Zhou Quan, Shi Huimin, Xiang Weikang, Kang Bin, Latecki Longin Jan
IEEE Trans Neural Netw Learn Syst. 2025 Mar;36(3):4504-4518. doi: 10.1109/TNNLS.2024.3376563. Epub 2025 Feb 28.
The recent advances in compressing high-accuracy convolutional neural networks (CNNs) have witnessed remarkable progress in real-time object detection. To accelerate detection speed, lightweight detectors always have few convolution layers using a single-path backbone. Single-path architecture, however, involves continuous pooling and downsampling operations, always resulting in coarse and inaccurate feature maps that are disadvantageous to locate objects. On the other hand, due to limited network capacity, recent lightweight networks are often weak in representing large-scale visual data. To address these problems, we present a dual-path network, named DPNet, with a lightweight attention scheme for real-time object detection. The dual-path architecture enables us to extract in parallel high-level semantic features and low-level object details. Although DPNet has a nearly duplicated shape with respect to single-path detectors, the computational costs and model size are not significantly increased. To enhance representation capability, a lightweight self-correlation module (LSCM) is designed to capture global interactions, with only a few computational overheads and network parameters. In the neck, LSCM is extended into a lightweight cross correlation module (LCCM), capturing mutual dependencies among neighboring scale features. We have conducted exhaustive experiments on MS COCO, Pascal VOC 2007, and ImageNet datasets. The experimental results demonstrate that DPNet achieves a state-of-the-art trade off between detection accuracy and implementation efficiency. More specifically, DPNet achieves 31.3% AP on MS COCO test-dev, 82.7% mAP on Pascal VOC 2007 test set, and 41.6% mAP on ImageNet validation set, together with nearly 2.5M model size, 1.04 GFLOPs, and 164 and 196 frames/s (FPS) FPS for input images of three datasets.

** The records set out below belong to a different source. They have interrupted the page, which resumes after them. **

(* ===== verification/SegPack.v ===== *)
(** * Packing a segment (internal/segwriter: sink.go, memory_sink.go, packer.go
    and the block buffer of writer.go)

    The packer hands the bytes of one segment to a sink in order, counts them,
    hashes the body and commits.  A sink is an interface ([Sink]) with the laws
    its documentation states ([SinkLaws]); the in-memory sink is an instance. *)
From S2P Require Import Prelude Hash SegFormat RawBlock SegBlock PMeta KeyLayout.

(** ** sink.go *)
Record Plan := mkPlan {
  pl_Partition : Z; pl_Codec : Z; pl_HashAlgo : Z;
  pl_PartSize : Z; pl_UploadParallelism : Z; pl_UploadQueueSize : Z }.
Record CommittedObject := mkCommittedObject { co_URI : gostring; co_SizeBytes : Z; co_Token : gostring }.

(** What a callee finds when it looks at the context it was given: [ctx_now] is
    [ctx.Err()] at its own check, [ctx_call] what a sink finds during the call
    that follows; a context can be cancelled in between. *)
Record context := mkContext { ctx_now : option error; ctx_call : option error }.

(** Each call of a sink is given what it finds of the context, the error if it is
    done. *)
Class Sink := {
  txn : Type;
  sink_Begin : option error → Plan → result txn;
  txn_Write : option error → list byte → st txn ();
  txn_Commit : option error → st txn CommittedObject;
  txn_Abort : option error → st txn () }.

(** What the documentation of [Txn] promises: writes append, and a successful
    commit publishes the complete byte stream at the URI it returns. *)
Class SinkLaws `{Sink} := {
  txn_bytes : txn → list byte;
  txn_published : txn → gostring → option (list byte);
  sink_Begin_bytes : ∀ ctx plan t, sink_Begin ctx plan = Ok t → txn_bytes t = [];
  txn_Write_bytes : ∀ ctx bytes t t', txn_Write ctx bytes t = (t', Ok ()) → txn_bytes t' = txn_bytes t ++ bytes;
  txn_Commit_publishes : ∀ ctx t t' obj, txn_Commit ctx t = (t', Ok obj) → txn_published t' (co_URI obj) = Some (txn_bytes t) }.

(** ** memory_sink.go *)
Record MemorySink := mkMemorySink { ks_uri : gostring; ks_object : list byte; ks_token : gostring; ks_beginCount : Z }.
Definition NewMemorySink (uri : gostring) : MemorySink := {|
  ks_uri := if bool_decide (uri = []) then str "memory://segment" else uri; ks_object := []; ks_token := []; ks_beginCount := 0 |}.
(** A transaction shares the sink it publishes to. *)
Record memoryTxn := mkMemoryTxn { mt_sink : MemorySink; mt_bytes : list byte; mt_aborted : bool; mt_completed : bool }.

Definition MemorySink_Begin (s : MemorySink) : memoryTxn := {|
  mt_sink := {| ks_uri := ks_uri s; ks_object := ks_object s; ks_token := ks_token s; ks_beginCount := ks_beginCount s + 1 |};
  mt_bytes := []; mt_aborted := false; mt_completed := false |}.

Definition memoryTxn_Write (ctx : option error) (bytes : list byte) : st memoryTxn () :=
  _ ← st_check ctx;
  t ← st_get;
  throw_if mt_aborted t with [WErrTxnAborted];
  throw_if mt_completed t with [WErrTxnCompleted];
  st_put {| mt_sink := mt_sink t; mt_bytes := mt_bytes t ++ bytes; mt_aborted := mt_aborted t; mt_completed := mt_completed t |}.

Definition memoryTxn_Commit (ctx : option error) : st memoryTxn CommittedObject :=
  _ ← st_check ctx;
  t ← st_get;
  throw_if mt_aborted t with [WErrTxnAborted];
  throw_if mt_completed t with [WErrTxnCompleted];
  let object := mt_bytes t in
  let s := mt_sink t in
  let s := {| ks_uri := ks_uri s; ks_object := object; ks_token := str "memory-complete"; ks_beginCount := ks_beginCount s |} in
  _ ← st_put {| mt_sink := s; mt_bytes := mt_bytes t; mt_aborted := mt_aborted t; mt_completed := true |};
  mret {| co_URI := ks_uri s; co_SizeBytes := uint64 (len object); co_Token := ks_token s |}.

Definition memoryTxn_Abort : st memoryTxn () :=
  t ← st_get;
  if mt_completed t then mret () else
  st_put {| mt_sink := mt_sink t; mt_bytes := []; mt_aborted := true; mt_completed := mt_completed t |}.

Definition MemorySink_Sink (s : MemorySink) : Sink := {|
  txn := memoryTxn;
  sink_Begin := λ _ _, Ok (MemorySink_Begin s);
  txn_Write := memoryTxn_Write;
  txn_Commit := memoryTxn_Commit;
  txn_Abort := λ _, memoryTxn_Abort |}.

(** ** packer.go

    The digest is the bytes it was given. *)
Section packer.
Context `{XXHash} `{Sink}.

Record packer := mkPacker {
  pk_txn : txn; pk_algo : Z; pk_hashed : list byte; pk_offset : Z; pk_firstErr : option error;
  pk_bodySealed : bool; pk_completed : bool; pk_aborted : bool; pk_abortErr : option error }.

Definition digest_Sum64 (algo : Z) (bytes : list byte) : Z :=
  if algo =? HashCRC32C then CRC32C.Checksum bytes else xxhash_Sum64 bytes.

Definition newPacker (t : txn) (hashAlgo : Z) : result packer :=
  _ ← wrap_err WErrInvalidOptions (HashAlgo_Validate hashAlgo);
  Ok {| pk_txn := t; pk_algo := hashAlgo; pk_hashed := []; pk_offset := 0; pk_firstErr := None;
        pk_bodySealed := false; pk_completed := false; pk_aborted := false; pk_abortErr := None |}.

在压缩高精度卷积神经网络(CNN)方面的最新进展在实时目标检测中取得了显著进展。为了加快检测速度,轻量级检测器通常使用单路径主干,卷积层较少。然而,单路径架构涉及连续的池化和下采样操作,总是会产生粗糙且不准确的特征图,不利于目标定位。另一方面,由于网络容量有限,最近的轻量级网络在表示大规模视觉数据方面往往较弱。为了解决这些问题,我们提出了一种双路径网络,名为DPNet,它具有用于实时目标检测的轻量级注意力机制。双路径架构使我们能够并行提取高级语义特征和低级目标细节。虽然DPNet相对于单路径检测器具有几乎相同的形状,但计算成本和模型大小并没有显著增加。为了增强表示能力,设计了一种轻量级自相关模块(LSCM)来捕获全局交互,只需要很少的计算开销和网络参数。在颈部,LSCM扩展为轻量级交叉相关模块(LCCM),捕获相邻尺度特征之间的相互依赖关系。我们在MS COCO、Pascal VOC 2007和ImageNet数据集上进行了详尽的实验。实验结果表明,DPNet在检测精度和实现效率之间实现了最优平衡。具体而言,DPNet在MS COCO测试开发集上达到31.3%的平均精度(AP),在Pascal VOC 2007测试集上达到82.7%的平均精度均值(mAP),在ImageNet验证集上达到41.6%的平均精度均值(mAP),同时模型大小接近250万,浮点运算次数(GFLOPs)为1.04,对于三个数据集的输入图像,帧率分别为164帧/秒和196帧/秒(FPS)。